44 Biostatistics Unit, University of Vermont College of Medicine , Burlington, VT.
55 Private Yoga Practice , Houston, TX.
66 Private Yoga Practice , Burlington, VT.
Conference/Journal: J Altern Complement Med.
Date published: 2017 Jul 17
Other:
Special Notes: doi: 10.1089/acm.2017.0102. [Epub ahead of print] , Word Count: 301
OBJECTIVE: Pulmonary rehabilitation improves exercise tolerance in patients with chronic obstructive pulmonary disease (COPD). However, many patients do not have access to pulmonary rehabilitation programs. We hypothesized that an alternative to pulmonary rehabilitation to improve exercise tolerance is the practice of pranayama, or yoga breathing, which could be done independently at home. We also sought to determine whether yoga nonprofessionals could adequately teach pranayama to patients.
DESIGN: Proof-of-concept, randomized, double-blind, controlled pilot trial.
SETTINGS/LOCATION: Two academic pulmonary practices.
SUBJECTS: Forty-three patients with symptomatic, moderate-to-severe COPD.
INTERVENTIONS: Twelve weeks of pranayama plus education versus education alone.

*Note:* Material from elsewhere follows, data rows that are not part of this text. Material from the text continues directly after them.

(** * ew-nomoreleakskey: the EdgeWorker that turns a username/password pair
      into the No More Leaks lookup key

    A shallow embedding of [src/main.ts]: [responseProvider] and
    [generateDigest], together with the pieces of the JavaScript runtime
    they call ([parseInt], truthiness, [Number.prototype.toString],
    [String.prototype.padStart], [Array.prototype.join],
    [TextEncoder.encode], [JSON.stringify]).

    Strings are JavaScript strings: sequences of UTF-16 code units.  Bytes
    are [Byte.byte].  The handler's effects (reading the body, calling the
    digest provider, logging) are recorded in an explicit trace, and an
    uncaught exception is an outcome of its own. *)

From Stdlib Require Import Strings.String Strings.Ascii Strings.Byte.
From Stdlib Require Import ZArith NArith Bool Lia Floats List.
Import ListNotations.

Set Implicit Arguments.
Set Warnings "-register-all".

(* ================================================================== *)
(** * The JavaScript runtime, as far as the handler uses it *)
(* ================================================================== *)

Module JS.

(** A UTF-16 code unit, and a JavaScript string. *)
Definition code_unit := N.
Definition jsstring := list code_unit.

(** An ASCII literal of the source as a JavaScript string. *)
Definition lit (s : string) : jsstring :=
  map N_of_ascii (list_ascii_of_string s).

(** The double-quote character, U+0022. *)
Definition dquote : code_unit := 34%N.

Fixpoint jsstring_eqb (a b : jsstring) : bool :=
  match a, b with
  | [], [] => true
  | x :: a', y :: b' => (x =? y)%N && jsstring_eqb a' b'
  | _, _ => false
  end.

(** ** parseInt *)

(** [StrWhiteSpaceChar]: WhiteSpace and LineTerminator of ECMA-262. *)
Definition is_whitespace (c : code_unit) : bool :=
  ((9 <=? c) && (c <=? 13) || (c =? 32) || (c =? 160) || (c =? 5760)
   || (8192 <=? c) && (c <=? 8202) || (c =? 8232) || (c =? 8233)
   || (c =? 8239) || (c =? 8287) || (c =? 12288) || (c =? 65279))%N.

Fixpoint trim_start (s : jsstring) : jsstring :=
  match s with
  | c :: r => if is_whitespace c then trim_start r else s
  | [] => []
  end.

(** The value of a digit character: 0-9, then a-z or A-Z for 10-35. *)
Definition digit_value (c : code_unit) : option Z :=
  if ((48 <=? c) && (c <=? 57))%N then Some (Z.of_N (c - 48))
  else if ((97 <=? c) && (c <=? 122))%N then Some (Z.of_N (c - 87))
  else if ((65 <=? c) && (c <=? 90))%N then Some (Z.of_N (c - 55))
  else None.

(** The longest prefix of [s] made of digits of radix [R], as values. *)
Fixpoint radix_digits (R : Z) (s : jsstring) : list Z :=
  match s with
  | c :: r =>
      match digit_value c with
      | Some d => if (d <? R)%Z then d :: radix_digits R r else []
      | None => []
      end
  | [] => []
  end.

Definition digits_value (R : Z) (ds : list Z) : Z :=
  fold_left (fun acc d => (acc * R + d)%Z) ds 0%Z.

Definition strip_sign (s : jsstring) : bool * jsstring :=
  match s with
  | 45%N :: r => (true, r)
  | 43%N :: r => (false, r)
  | _ => (false, s)
  end.

Definition strip_hex_prefix (s : jsstring) : option jsstring :=
  match s with
  | 48%N :: 120%N :: r => Some r
  | 48%N :: 88%N :: r => Some r
  | _ => None
  end.

(** [parseInt(input, radix)].  [input = None] is [undefined], which
    [ToString] turns into the text [undefined].  [None] as a result is
    [NaN].  The result is kept as the exact integer the digits denote; the
    engine rounds it to a binary64 Number, which is exact below 2^53 and
    monotone, so a comparison with 16384 has the same outcome. *)
Definition parseInt (input : option jsstring) (radix : Z) : option Z :=
  let inputString :=
    match input with Some s => s | None => lit "undefined" end in
  let '(negative, rest) := strip_sign (trim_start inputString) in
  let in_range := ((2 <=? radix) && (radix <=? 36))%Z in
  if negb (radix =? 0)%Z && negb in_range then None
  else
    let stripPrefix := (radix =? 0)%Z || (radix =? 16)%Z in
    let R0 := if (radix =? 0)%Z then 10%Z else radix in
    let '(R, rest) :=
      match (if stripPrefix then strip_hex_prefix rest else None) with
      | Some rest' => (16%Z, rest')
      | None => (R0, rest)
      end in
    match radix_digits R rest with
    | [] => None
    | ds => let v := digits_value R ds in
            Some (if negative then (- v)%Z else v)
    end.

(** [a < b] on Numbers, where [a] may be [NaN]: every comparison with
    [NaN] is false. *)
Definition number_lt (a : option Z) (b : Z) : bool :=
  match a with
  | Some z => (z <? b)%Z
  | None => false
  end.

(** ** Number.prototype.toString, padStart, join *)

Definition digit_char (d : N) : code_unit :=
  (if d <? 10 then 48 + d else 87 + d)%N.

(** The digits of [n] in radix [radix], most significant first, before
    [acc]; [fuel] bounds the number of digits. *)
Fixpoint to_digits (fuel : nat) (radix n : N) (acc : jsstring) : jsstring :=
  match fuel with
  | O => acc
  | S fuel' =>
      let acc' := digit_char (n mod radix) :: acc in
      if (n / radix =? 0)%N then acc'
      else to_digits fuel' radix (n / radix) acc'
  end.

(** [n.toString(radix)] for a non-negative integer [n] and a radix
    between 2 and 36.  A number of [k] bits has at most [k] digits. *)
Definition Number_toString (n radix : N) : jsstring :=
  to_digits (S (N.size_nat n)) radix n [].

(** [fill k pad cur]: the first [k] code units of [cur] followed by
    endless copies of [pad]. *)
Fixpoint fill (k : nat) (pad cur : jsstring) : jsstring :=
  match k with
  | O => []
  | S k' =>
      match cur with
      | c :: r => c :: fill k' pad r
      | [] =>
          match pad with
          | c :: r => c :: fill k' pad r
          | [] => []
          end
      end
  end.

(** [s.padStart(targetLength, padString)]. *)
Definition padStart (s : jsstring) (targetLength : nat) (padString : jsstring)
  : jsstring :=
  if (targetLength <=? length s)%nat then s
  else fill (targetLength - length s) padString [] ++ s.

(** [parts.join(separator)]. *)
Fixpoint join (separator : jsstring) (parts : list jsstring) : jsstring :=
  match parts with
  | [] => []
  | [p] => p
  | p :: rest => p ++ separator ++ join separator rest
  end.

(** ** TextEncoder: UTF-8 *)

Definition is_high_surrogate (c : code_unit) : bool :=
  ((55296 <=? c) && (c <=? 56319))%N.
Definition is_low_surrogate (c : code_unit) : bool :=
  ((56320 <=? c) && (c <=? 57343))%N.
Definition is_surrogate (c : code_unit) : bool :=
  ((55296 <=? c) && (c <=? 57343))%N.

(** The code points of a string: a high surrogate followed by a low one is
    one code point, every other code unit stands for itself. *)
Fixpoint code_points (s : jsstring) : list N :=
  match s with
  | [] => []
  | c :: r =>
      if is_high_surrogate c then
        match r with
        | d :: r' =>
            if is_low_surrogate d
            then (65536 + (c - 55296) * 1024 + (d - 56320))%N :: code_points r'
            else c :: code_points r
        | [] => [c]
        end
      else c :: code_points r
  end.

Definition byte_of_N (n : N) : byte :=
  match Byte.of_N (n mod 256) with
  | Some b => b
  | None => x00
  end.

Two yoga professionals trained the research coordinators to conduct all pranayama teaching and monitored the quality of the teaching and the practice of pranayama by study participants.
OUTCOME MEASURES: The primary outcome was a change in the 6-min walk distance (6MWD). Secondary outcomes included changes in lung function, markers of oxidative stress and systemic inflammation, and measures of dyspnea and quality of life.
RESULTS: The 6MWD increased in the pranayama group (least square mean [95% confidence interval] = 28 m [-5 to 61]) and decreased in the control group (-15 m [-47 to 16]), with a nearly significant treatment effect (p = 0.06) in favor of pranayama. Pranayama also resulted in small improvements in inspiratory capacity and air trapping. Both groups had significant improvements in various measures of symptoms, but no overall differences in respiratory system impedance or markers of oxidative stress or systemic inflammation.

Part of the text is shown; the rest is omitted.